Press Release

DBRS Morningstar Assigns New Rating of AA (sf) to AT&T Receivables Funding, LLC

Consumer Loans & Credit Cards
March 29, 2021

DBRS, Inc. (DBRS Morningstar) assigned a rating of AA (sf) to the March 26, 2021 Investment (the Investment) and defined yield created under the Second Receivables Purchase Agreement dated September 28, 2017 (the Purchase Agreement as amended to date), among AT&T Receivables Funding, LLC as the Seller; New Cingular Wireless PCS, LLC, doing business as AT&T Mobility, as the Servicer, the pool purchaser agents from time to time, and the pool purchasers from time to time; and Citibank, N.A. (rated AA (low) with a Stable trend by DBRS Morningstar) as the Agent. The Investment was made in an amortizing pool of receivables originated by AT&T Mobility for obligors to finance the purchase of mobile phones and was sold by the Seller under the Purchase Agreement.

The rating is based on DBRS Morningstar’s review of the following analytical considerations:

-- Transaction advance rate, form, and sufficiency of available credit enhancement and the assigned rating. The transaction benefits from (1) credit enhancement in the form of overcollateralization, implied excess spread, and a full turbo structure, in which credit enhancement levels are sufficient to support the DBRS Morningstar expected loss under various stress scenarios, and (2) other benefits provided by the structured Investment, including (a) a discrete pool of assets via specified selection criteria and (b) the application of conservative assumptions in the stress analysis.
-- DBRS Morningstar has performed an operational review of the Servicer of the receivables and considers the entity to be an acceptable servicer of handset loans.
-- DBRS Morningstar was provided sufficient performance data from program-originated contracts.
-- The transaction pool contains high-quality collateral.
-- The legal structure and presence of legal opinions that address the true sale of the assets to the purchasers; the non-consolidation of the special-purpose vehicles with AT&T Receivables Funding, LLC; and that the purchasers have a valid first-priority security interest in the assets and are consistent with the DBRS Morningstar “Legal Criteria for U.S. Structured Finance.”
-- The transaction assumptions consider DBRS Morningstar’s set of macroeconomic scenarios for select economies related to the Coronavirus Disease (COVID-19), available in its commentary “Global Macroeconomic Scenarios: March Update,” published on March 17, 2021. DBRS Morningstar initially published macroeconomic scenarios on April 16, 2020, which have been regularly updated.
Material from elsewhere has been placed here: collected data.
Lemma navigate_route S p q now S' : navigate S p q now = Some S' -> RouteInv S'.
Proof.
  unfold navigate. destruct (match_route p now) as [to| |] eqn:Hm; intros H;
    apply go_route in H as [Hpath Hp]; unfold RouteInv; rewrite Hpath; clear Hpath;
    (split; [|exact Hp]); unfold match_route in Hm;
    destruct (String.eqb p "/"); try destruct (chat_param p); simplify_eq; first [done | reflexivity].
Qed.

Lemma sys_step_route S e S' : RouteInv S -> sys_step S e = Some S' -> RouteInv S'.
Proof.
  intros HR. destruct e; cbn [sys_step].
  - apply navigate_route.
  - intros Hs. apply go_route in Hs as [Hp Hq]. split; [by rewrite Hp; apply HR | by rewrite Hp].
  - case_match; [|done]. intros Hs. apply go_route in Hs as [Hp Hq].
    split; [by rewrite Hp; apply HR | by rewrite Hp].
  - case_match; [|done]. intros Hs. apply input_event_frame in Hs as [??]. by eapply RouteInv_frame.
  - intros Hs. apply resume_frame in Hs as [??]. by eapply RouteInv_frame.
  - case_match; [|done]. intros Hs. apply dispatch_frame in Hs as [??]. by eapply RouteInv_frame.
  - case_match; [|done]. destruct (toggle_commit _ _). intros [= <-]. done.
  - case_match; [|done]. intros [= <-]. done.
  - case_match; [|done]. intros [= <-]. done.
  - case_match; [|done]. destruct (confirmClearChatHistory _ _).
    destruct (dispatch S l) eqn:Ed; [|done]. intros [= <-].
    apply dispatch_frame in Ed as [??]. by eapply RouteInv_frame.
  - case_match; [|done]. intros [= <-]. done.
Qed.

Lemma route_reachable S : sys_reachable S -> RouteInv S.
Proof.
  intros (ls0 & _ & Hr). revert S Hr. apply rtc_ind_r.
  - unfold sys_init. destruct (Theme.mount ls0). done.
  - intros S1 S2 _ (e & _ & Hs) IH. exact (sys_step_route _ _ _ IH Hs).
Qed.

Lemma route_element_page S :
  RouteInv S -> route_element (path S) = match page S with Some _ => [ChatPage] | None => [] end.
Proof.
  intros [He Hp]. unfold route_element, match_route. rewrite He.
  destruct (chat_param (path S)), (page S); try done;
    first [discriminate (proj1 Hp eq_refl) | discriminate (proj2 Hp eq_refl)].
Qed.


(** ** Properties *)

(** The tests of Header.test.tsx: the header renders under the test's
    providers, shows the title, and its button navigates to
    [?settings=true]. *)
Lemma header_tests :
  render_el root_env header_test_tree = Ok [mkMounted Header false] /\
  header_title (Header_view false) = "Groq AI Chat" /\
  search_of (header_onClick (Header_view false)) = "?settings=true".
Proof. split_and!; reflexivity. Qed.

(** The application's entry URL, its base path, redirects to a new
    session named after the clock. *)
Lemma entry_url_redirects now :
  match_route (base vite_config) now = RedirectTo ("/chat/" +:+ Json.Z_to_string now) /\
  route_element (base vite_config) = [Navigate].
Proof. done. Qed.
The scenarios were last updated on March 17, 2021, and are reflected in DBRS Morningstar’s rating analysis.
-- The assumptions consider the moderate macroeconomic scenario outlined in the commentary, with the moderate scenario serving as the primary anchor for current ratings. The moderate scenario remains predicated on a more rapid return of confidence and a steady recovery heading into 2021.
-- In consideration of the recent environment as affected by the coronavirus pandemic, DBRS Morningstar notes the following: (1) DBRS Morningstar qualitatively adjusted the assumed cumulative net loss for the transaction above calculated levels to account for potential increased charge-offs; (2) a significant portion of the customer base in the collateral pool is deemed as low risk and such portion may reasonably be assumed to continue to make payments relative to the population at large; and (3) it would be reasonable to expect that utilities and mobile phone bills remain high in consumers’ bill payment priority and that wholesale nonpayment of mobile phone bills would not occur.

A description of how DBRS Morningstar considers ESG factors within the DBRS Morningstar analytical framework can be found in the DBRS Morningstar Criteria: Approach to Environmental, Social, and Governance Risk Factors in Credit Ratings at https://www.dbrsmorningstar.com/research/373262.

Notes:
All figures are in U.S. dollars unless otherwise noted.
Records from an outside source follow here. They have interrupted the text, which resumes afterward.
Lemma step_wf (e : Event) (w : World) : wf w -> wf (step e w).
Proof.
  intros H. unfold step. destruct (view w) as [iv|] eqn:Hv.
  - destruct e; try (apply commit_wf; assumption).
    + exact H.
    + now apply unmount_wf.
    + now apply tick_wf.
  - destruct e; try exact H; try (now apply record_late_wf).
    + now apply mount_wf.
    + now apply tick_wf.
Qed.

Lemma initial_wf : wf initial.
Proof. split; [constructor | exact I]. Qed.

Lemma reachable_wf (w : World) : reachable w -> wf w.
Proof.
  induction 1 as [|w e _ IH]; [exact initial_wf | now apply step_wf].
Qed.

Lemma reachable_run (es : list Event) :
  forall w, reachable w -> reachable (run es w).
Proof.
  induction es as [|e es IH]; intros w H; [exact H|].
  simpl. apply IH. now constructor.
Qed.

(** *** Steps that leave the page as it is *)

Lemma world_eta (w : World) :
  mkWorld (now w) (next_handle w) (actions w) (view w) = w.
Proof. now destruct w. Qed.

Lemma step_handler (w : World) (iv : IngestView.State) (e : Event) :
  view w = Some iv -> runs_handler e = true ->
  step e w = commit w (dispatch e iv).
Proof.
  intros Hiv He. unfold step. rewrite Hiv. now destruct e.
Qed.

Lemma step_tick (w : World) : step Tick w = tick w.
Proof. unfold step. now destruct (view w). Qed.

Lemma commit_view (w : World) (r : IngestView.State * list Action) :
  exists i, view (commit w r) = Some (IngestView.setInspector i (fst r)).
Proof. unfold commit. apply render_view. Qed.

Lemma tick_view (w : World) (iv : IngestView.State) :
  view w = Some iv ->
  exists i p,
    view (tick w) = Some (IngestView.setInspector i (IngestView.setPoller p iv)) /\
    handle p = handle (IngestView.poller iv).
Proof.
  intros Hiv. unfold tick. rewrite Hiv.
  destruct (Nat.leb (due (IngestView.poller iv)) (S (now w)));
    destruct (IngestView.inspector iv) as [ts|];
    try destruct (ThoughtStream.interval ts) as [ti|];
    try destruct (Nat.leb (due ti) (S (now w)));
    do 2 eexists; split; reflexivity.
Qed.

Lemma step_poller_handle (w : World) (iv : IngestView.State) (e : Event) :
  view w = Some iv -> e <> Unmount ->
  exists iv', view (step e w) = Some iv' /\
              handle (IngestView.poller iv') = handle (IngestView.poller iv).
Proof.
  intros Hiv He. destruct (runs_handler e) eqn:Hh.
  - rewrite (step_handler w e Hiv Hh).
    destruct (commit_view w (dispatch e iv)) as [i Hi]. rewrite Hi.
    eexists; split; [reflexivity|].
    pose proof (dispatch_poller e iv) as Hp.
    destruct (fst (dispatch e iv)); simpl in *. now rewrite Hp.
  - destruct e; try discriminate; try congruence.
    + unfold step. rewrite Hiv. eexists; split; [exact Hiv | reflexivity].
    + unfold step. rewrite Hiv.
      destruct (tick_view w Hiv) as (i & p & Hv & Hp). rewrite Hv.
      eexists; split; [reflexivity|]. destruct iv; exact Hp.
Qed.

(** A handler that writes no cell: the step only records what it did. *)
Lemma step_records (w : World) (iv : IngestView.State) (e : Event)
    (acts : list Action) :
  wf w -> view w = Some iv -> runs_handler e = true ->
  dispatch e iv = (iv, acts) ->
  step e w = mkWorld (now w) (next_handle w) (actions w ++ acts) (Some iv).
Proof.
  intros [_ Hv] Hiv He Hd. rewrite Hiv in Hv. destruct Hv as (_ & _ & Hy).
  rewrite (step_handler w e Hiv He). unfold commit. rewrite Hd.
  now rewrite render_synced.
Qed.

Lemma framesSettled_unchanged (res : Fetched Api.InspectionBody)
    (iv : IngestView.State) :
  (forall prev, ThoughtStream.onSettled (Api.getInspectionFrames res) prev = prev) ->
  framesSettled res iv = iv.
Proof.
  intros H. unfold framesSettled.
  destruct iv as [a b c d e f g h [ts|]]; simpl; [|reflexivity].
  destruct (Nat.eqb (ThoughtStream.pulled ts) 0); [reflexivity|].
  rewrite H. now destruct ts.
Qed.

(** C8. A telemetry pull that fails, be it that the request is rejected,
    that the body cannot be read, or that the server answers with an error
    status, leaves the world exactly as it was: the frame buffer, the
    interval and its period are the same, and nothing is recorded, neither
    an alert nor a console message nor a cancelled timer; the component has
    no cell in which an error could be kept. *)
Theorem telemetry_failure_is_silent (w : World)
    (res : Fetched Api.InspectionBody) :
  reachable w ->
  (exists e, Api.getInspectionFrames res = Rejected e) \/
  (exists r, res = Resolved r /\ ok r = false) ->
  step (FramesSettled res) w = w.
Proof.
  intros Hr Hfail. apply reachable_wf in Hr.
  destruct (view w) as [iv|] eqn:Hiv;
    [|unfold step; now rewrite Hiv].
  rewrite (@step_records w iv (FramesSettled res) [] Hr Hiv eq_refl).
  - rewrite app_nil_r, <- Hiv. apply world_eta.
  - simpl. f_equal. apply framesSettled_unchanged. intros prev.
    destruct Hfail as [[e He] | (r & -> & Hok)].
    + now rewrite He.
    + simpl. now rewrite Hok.
Qed.

Lemma staged_reachable : reachable staged.
Proof. apply reachable_run. constructor. Qed.

Lemma running_reachable : reachable running.
Proof. constructor. constructor. exact staged_reachable. Qed.

Lemma pulling_reachable : reachable pulling.
Proof. apply reachable_run. exact running_reachable. Qed.

Lemma telemetry_failure_is_silent_witness :
  step (FramesSettled (offline Api.InspectionBody)) running = running /\
  buffer (run [FramesSettled (batch [frame 1; frame 2])] pulling) =
    [frame 1; frame 2] /\
  step (FramesSettled (offline Api.InspectionBody))
    (run [FramesSettled (batch [frame 1; frame 2])] pulling) =
  run [FramesSettled (batch [frame 1; frame 2])] pulling.
Proof.
  split; [|split].
  - apply (@telemetry_failure_is_silent running (offline Api.InspectionBody)
             running_reachable).
    left. eexists. reflexivity.
  - vm_compute. reflexivity.
  - apply (@telemetry_failure_is_silent
             (run [FramesSettled (batch [frame 1; frame 2])] pulling)
             (offline Api.InspectionBody)).
    + apply reachable_run. exact pulling_reachable.
    + left. eexists. reflexivity.
Defined.

(** C7, on an answer for which the code departs from the specification:
    a failed status pull that is not logged and does not leave the
    snapshot alone.  [getIngestStatus] reads the body whatever the status
    of the response is: unlike [scanPath], [executeIngest], [createKB] and
    [getInspectionFrames] it does not test [res.ok].  So when the server
    answers the status request with an error status and a body that reads
    as JSON, [poll] takes the body for the new snapshot.  Here the view
    holds a snapshot that says running and the answer is a 500 whose body
    says idle: the pull has failed, yet the snapshot held is replaced,
    nothing is logged, and the telemetry interval is cancelled on the
    strength of it. *)
Theorem status_error_answer_replaces_snapshot :
  Api.getIngestStatus (failed_status (mkIngestStatus false "" 0 0 0 [])) =
    Resolved (mkIngestStatus false "" 0 0 0 []) /\
  option_map IngestView.status (view running) =
    Some (mkIngestStatus true "a.py" 0 0 2 []) /\
  option_map IngestView.status
    (view (step (StatusSettled (failed_status (mkIngestStatus false "" 0 0 0 [])))
             running)) =
    Some (mkIngestStatus false "" 0 0 0 []) /\
  actions (step (StatusSettled (failed_status (mkIngestStatus false "" 0 0 0 [])))
             running) =
    actions running ++ [ClearInterval 2].
Proof. repeat split. Qed.

(** *** Telemetry requests are issued by the interval alone *)

Lemma timer_calls_pull_nothing (acts : list Action) :
  Forall (fun a => match a with
                   | SetInterval _ _ | ClearInterval _ => True
                   | _ => False
                   end) acts ->
  count_telemetry acts = 0.
Proof.
  induction 1 as [|a l Ha _ IH]; [reflexivity|].
  unfold count_telemetry in *. destruct a; simpl; try contradiction; exact IH.
Qed.

Lemma render_telemetry_pulls (w : World) (iv : IngestView.State) :
  telemetry_pulls (render w iv) = telemetry_pulls w.
Proof.
  destruct (render_actions w iv) as (acts & Ha & Hf).
  unfold telemetry_pulls, added in *. rewrite Ha.
  fold (count_telemetry (actions w ++ acts)).
  rewrite count_telemetry_app, (timer_calls_pull_nothing Hf).
  unfold count_telemetry. lia.
Qed.

Lemma commit_telemetry_pulls (w : World) (e : Event) (iv : IngestView.State) :
  telemetry_pulls (commit w (dispatch e iv)) = telemetry_pulls w.
Proof.
  unfold commit. rewrite render_telemetry_pulls.
  unfold telemetry_pulls; simpl.
  fold (count_telemetry (actions w ++ snd (dispatch e iv))).
  rewrite count_telemetry_app, dispatch_count_telemetry.
  unfold count_telemetry. lia.
Qed.

(** Every event but the passing of time leaves the number of telemetry
    pulls as it is. *)
Lemma step_telemetry_pulls (e : Event) (w : World) :
  e <> Tick -> telemetry_pulls (step e w) = telemetry_pulls w.
Proof.
  intros He. unfold step. destruct (view w) as [iv|] eqn:Hiv.
  - destruct e; try congruence; try apply commit_telemetry_pulls.
    unfold unmount, telemetry_pulls; simpl.
    rewrite !filter_app, !length_app; simpl.
    destruct (IngestView.inspector iv) as [ts|]; simpl; [|lia].
    destruct (ThoughtStream.interval ts); simpl; lia.
  - destruct e; try congruence;
      try (unfold telemetry_pulls; now rewrite record_late_filter).
    unfold mount. rewrite render_telemetry_pulls.
    unfold telemetry_pulls; simpl. rewrite filter_app, length_app; simpl. lia.
Qed.

(** *** Starting a job *)

Lemma selection_empty_no_request (iv : IngestView.State) :
  IngestView.noActiveDB iv = true \/ IngestView.selection iv = [] ->
  IngestView.handleStartIngest iv =
  if IngestView.noActiveDB iv
  then [Alert "Please select a Knowledge Base first!"] else [].
Proof.
  unfold IngestView.noActiveDB, IngestView.selection,
    IngestView.handleStartIngest.
  destruct (IngestView.activeDB iv) as [db|]; [|reflexivity].
  destruct (db =? ""); [reflexivity|].
  intros [H|H]; [discriminate|].
  destruct (IngestView.tree iv) as [t|]; [|reflexivity].
  now rewrite H.
Qed.

(** C5, as the code has it.  When the start handler runs with no knowledge
    base chosen or with nothing selected, no request is issued and no cell
    of the view changes.  The missing knowledge base is reported with an
    alert; the empty selection is not reported at all: the handler
    returns, and the only trace of the condition is the disabled start
    button. *)
Theorem startJob_rejected_locally (w : World) (iv : IngestView.State) :
  reachable w -> view w = Some iv ->
  IngestView.noActiveDB iv = true \/ IngestView.selection iv = [] ->
  step ClickStart w =
  mkWorld (now w) (next_handle w)
    (actions w ++
     (if IngestView.noActiveDB iv
      then [Alert "Please select a Knowledge Base first!"] else []))
    (Some iv)
  /\ IngestView.isStartDisabled iv = true.
Proof.
  intros Hr Hiv Hc. split.
  - apply step_records; auto using reachable_wf.
    simpl. now rewrite selection_empty_no_request.
  - unfold IngestView.isStartDisabled.
    destruct Hc as [H|H]; rewrite H; simpl;
      now rewrite ?orb_true_r.
Qed.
The principal methodology is Rating U.S. Structured Finance Transactions (November 6, 2020), including Appendix I: U.S. Consumer Loan ABS Transactions, which can be found on dbrsmorningstar.com under Methodologies & Criteria.

For more information regarding rating methodologies and Coronavirus Disease (COVID-19), please see the following DBRS Morningstar press release: https://www.dbrsmorningstar.com/research/357883.
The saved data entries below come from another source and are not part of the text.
(** * whatsapp-root: job queue, enqueue validation and webhook signing

    A shallow embedding of the queue and webhook code of the repository:

    - [Js]        the few JavaScript notions the code relies on
                  (values, truthiness, completions, [String.replace]);
    - [Webhook]   [utils/webhook.js] ([sendWebhook], [verifyWebhookSignature])
                  and [triggerWebhooks] of [playwright.js];
    - [ApiQueue]  the in-memory queue of [api/queue.js], as a machine whose
                  steps are the code segments between two [await]s;
    - [BullQueue] the BullMQ-backed queue module ([addMessageToQueue],
                  [processJob]) and the [POST /send] handler of
                  [routes/whatsapp.js];
    - [ApiDb]     the in-memory store of [api/db.js] ([saveQueueJob],
                  [updateQueueJob], [getQueueJobs]);
    - [ApiQueueReads] [getJob] and [getQueueStatus] of [api/queue.js];
    - [Validation] [utils/validation.js] ([sanitizeHtml],
                  [isValidPhoneNumber], [isValidMessageContent],
                  [validateRateLimit]);
    - [Playwright] [parseMessageData], the message handlers and the
                  reconnection back-off of [playwright.js].
*)

From Stdlib Require Import ZArith NArith Ascii String DecimalString.
From Stdlib.Strings Require Import Byte.
From stdpp Require Import base option list strings gmap.

Local Open Scope string_scope.

(* ===================================================================== *)
(** ** JavaScript preliminaries *)
(* ===================================================================== *)

Module Js.

(** Values found in a JSON request body or passed to the string-based
    utilities.  Numbers are restricted to integers; [JObj] stands for any
    object or array of JSON data (always truthy, never a string): binary
    values such as a Buffer are not among them. *)
Inductive JsVal :=
| JUndefined
| JNull
| JBool (b : bool)
| JNum (z : Z)
| JStr (s : string)
| JObj.

(** ToBoolean. *)
Definition truthy (v : JsVal) : bool :=
  match v with
  | JUndefined | JNull => false
  | JBool b => b
  | JNum z => negb (z =? 0)%Z
  | JStr s => negb (String.eqb s "")
  | JObj => true
  end.

(** Thrown values: the built-in error classes the code meets, and plain
    [new Error(msg)]. *)
Inductive Error :=
| TypeError (msg : string)
| RangeError (msg : string)
| ReferenceError (msg : string)
| PlainError (msg : string).

(** The completion of a call: a normal return or a thrown exception.  For an
    [async] function: the promise it returns is fulfilled or rejected. *)
Inductive Completion (A : Type) :=
| Return (a : A)
| Throw (e : Error).
Arguments Return {A} a.
Arguments Throw {A} e.

Definition bind {A B} (c : Completion A) (k : A -> Completion B) : Completion B :=
  match c with
  | Return a => k a
  | Throw e => Throw e
  end.

(** [try { body } catch (error) { handler }] *)
Definition try_catch {A} (body : Completion A) (handler : Error -> Completion A)
  : Completion A :=
  match body with
  | Return a => Return a
  | Throw e => handler e
  end.

(** How an awaited promise settles. *)
Inductive Outcome := resolved | rejected (msg : string).

(** [s] without its first [n] characters. *)
Fixpoint drop_chars (n : nat) (s : string) : string :=
  match n, s with
  | O, _ => s
  | S n', String _ s' => drop_chars n' s'
  | S _, EmptyString => EmptyString
  end.

(** [s.replace(pat, rep)] with a string pattern: only the first occurrence
    is replaced. *)
Fixpoint replace (pat rep s : string) : string :=
  if String.prefix pat s then rep +:+ drop_chars (String.length pat) s
  else match s with
       | EmptyString => EmptyString
       | String c s' => String c (replace pat rep s')
       end.

(** [Array.prototype.includes] on an array of strings. *)
Definition includes (l : list string) (x : string) : bool :=
  existsb (String.eqb x) l.

(** [n.toString()] for an integer. *)
Definition toString (z : Z) : string :=
  NilZero.string_of_int (Z.to_int z).

End Js.

Export Js.

Declare Scope completion_scope.
Delimit Scope completion_scope with completion.
Notation "'do' x <- c ; k" := (Js.bind c (fun x => k))
  (at level 10, x name, c at level 100, k at level 200) : completion_scope.

Local Open Scope completion_scope.

(* ===================================================================== *)
(** ** Webhook utilities ([utils/webhook.js]) and fan-out ([playwright.js]) *)
(* ===================================================================== *)

Module Webhook.

(** *** Buffers and their hex encoding *)

Definition Buffer := list byte.

#[export] Instance byte_eq_decision : EqDecision byte := Byte.byte_eq_dec.

(** The digit for a value below 16, lower case as [digest('hex')] prints
    it. *)
Definition hexchar (n : N) : ascii :=
  default "f"%char (String.get (N.to_nat n) "0123456789abcdef").

(** The value of a hex digit of either case, by its character code. *)
Definition hexval (c : ascii) : option N :=
  let code := N_of_ascii c in
  if (48 <=? code)%N && (code <=? 57)%N then Some (code - 48)%N
  else if (97 <=? code)%N && (code <=? 102)%N then Some (code - 87)%N
  else if (65 <=? code)%N && (code <=? 70)%N then Some (code - 55)%N
  else None.

Definition hex_of_byte (b : byte) : string :=
  let n := Byte.to_N b in
  String (hexchar (n / 16)) (String (hexchar (n mod 16)) EmptyString).

(** [hmac.digest('hex')]: two lower-case digits per byte. *)
Fixpoint digest_hex (bs : Buffer) : string :=
  match bs with
  | [] => EmptyString
  | b :: bs' => hex_of_byte b +:+ digest_hex bs'
  end.

(** [Buffer.from(s, 'hex')]: decodes pairs of hex digits and stops at the
    first pair that is not one (a trailing single character is dropped). *)
Fixpoint Buffer_from_hex (s : string) : Buffer :=
  match s with
  | String c1 (String c2 s') =>
      match hexval c1, hexval c2 with
      | Some h, Some l =>
          match Byte.of_N (16 * h + l) with
          | Some b => b :: Buffer_from_hex s'
          | None => []
          end
      | _, _ => []
      end
  | _ => []
  end.

(** [crypto.timingSafeEqual(a, b)]: throws a RangeError when the two buffers
    have different byte lengths, otherwise compares them. *)
Definition timingSafeEqual (a b : Buffer) : Completion bool :=
  if Nat.eqb (length a) (length b) then Return (bool_decide (a = b))
  else Throw (RangeError "Input buffers must have the same byte length").

(** *** Requests, responses and webhook rows *)

Record Request := mkRequest {
  req_url : string;
  req_signature : option string;   (* the X-Webhook-Signature header *)
  req_body : option string         (* [None]: the body is [undefined] *)
}.

(** What [await fetch(...)] gives: a response with its status, or a
    rejection (network error, timeout). *)
Inductive FetchResult :=
| Response (status : Z)
| NetworkFailure (e : Error).

Definition response_ok (status : Z) : bool :=
  (200 <=? status)%Z && (status <=? 299)%Z.

Record Envelope (Data : Type) := mkEnvelope {
  event : string;
  timestamp : string;
  data : Data
}.
Arguments mkEnvelope {Data}.

Record WebhookRow := mkWebhook {
  url : string;
  secret : option string;          (* null or a string *)
  events : list string
}.

Section WithCrypto.

(** [crypto.createHmac('sha256', key).update(data).digest()] on strings. *)
Variable hmac_sha256 : string -> string -> Buffer.

(** [crypto.createHmac('sha256', secret).update(payload).digest('hex')]:
    among the values of [JsVal], [createHmac] and [update] accept the
    strings only (the binary keys and data that Node accepts as well are not
    values of [JsVal]). *)
Definition createHmac_update_digest (secret payload : JsVal) : Completion string :=
  match secret with
  | JStr key =>
      match payload with
      | JStr data => Return (digest_hex (hmac_sha256 key data))
      | _ => Throw (TypeError "The data argument must be of type string")
      end
  | _ => Throw (TypeError "The key argument must be of type string")
  end.

(** [signature.replace('sha256=', '')]; a TypeError when [signature] is not
    a string ([undefined], [null], or a value without [replace]). *)
Definition signature_replace (signature : JsVal) : Completion string :=
  match signature with
  | JStr s => Return (replace "sha256=" "" s)
  | _ => Throw (TypeError "signature.replace is not a function")
  end.

(** The [try] block of [verifyWebhookSignature]. *)
Definition verifyWebhookSignature_try (payload signature secret : JsVal)
  : Completion bool :=
  do expectedSignature <- createHmac_update_digest secret payload;
  do receivedSignature <- signature_replace signature;
  timingSafeEqual (Buffer_from_hex expectedSignature)
                  (Buffer_from_hex receivedSignature).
For more information regarding structured finance rating methodologies and Coronavirus Disease (COVID-19), please see the following DBRS Morningstar press release: https://www.dbrsmorningstar.com/research/358308.

For more information regarding the structured finance rating approach and Coronavirus Disease (COVID-19), please see the following DBRS Morningstar press release: https://www.dbrsmorningstar.com/research/359905.

This rating was not initiated at the request of the rated entity.

The rated entity or its related entities did participate in the rating process for this rating action. DBRS Morningstar had access to the accounts and other relevant internal documents of the rated entity or its related entities in connection with this rating action.

Please see the related appendix for additional information regarding the sensitivity of assumptions used in the rating process.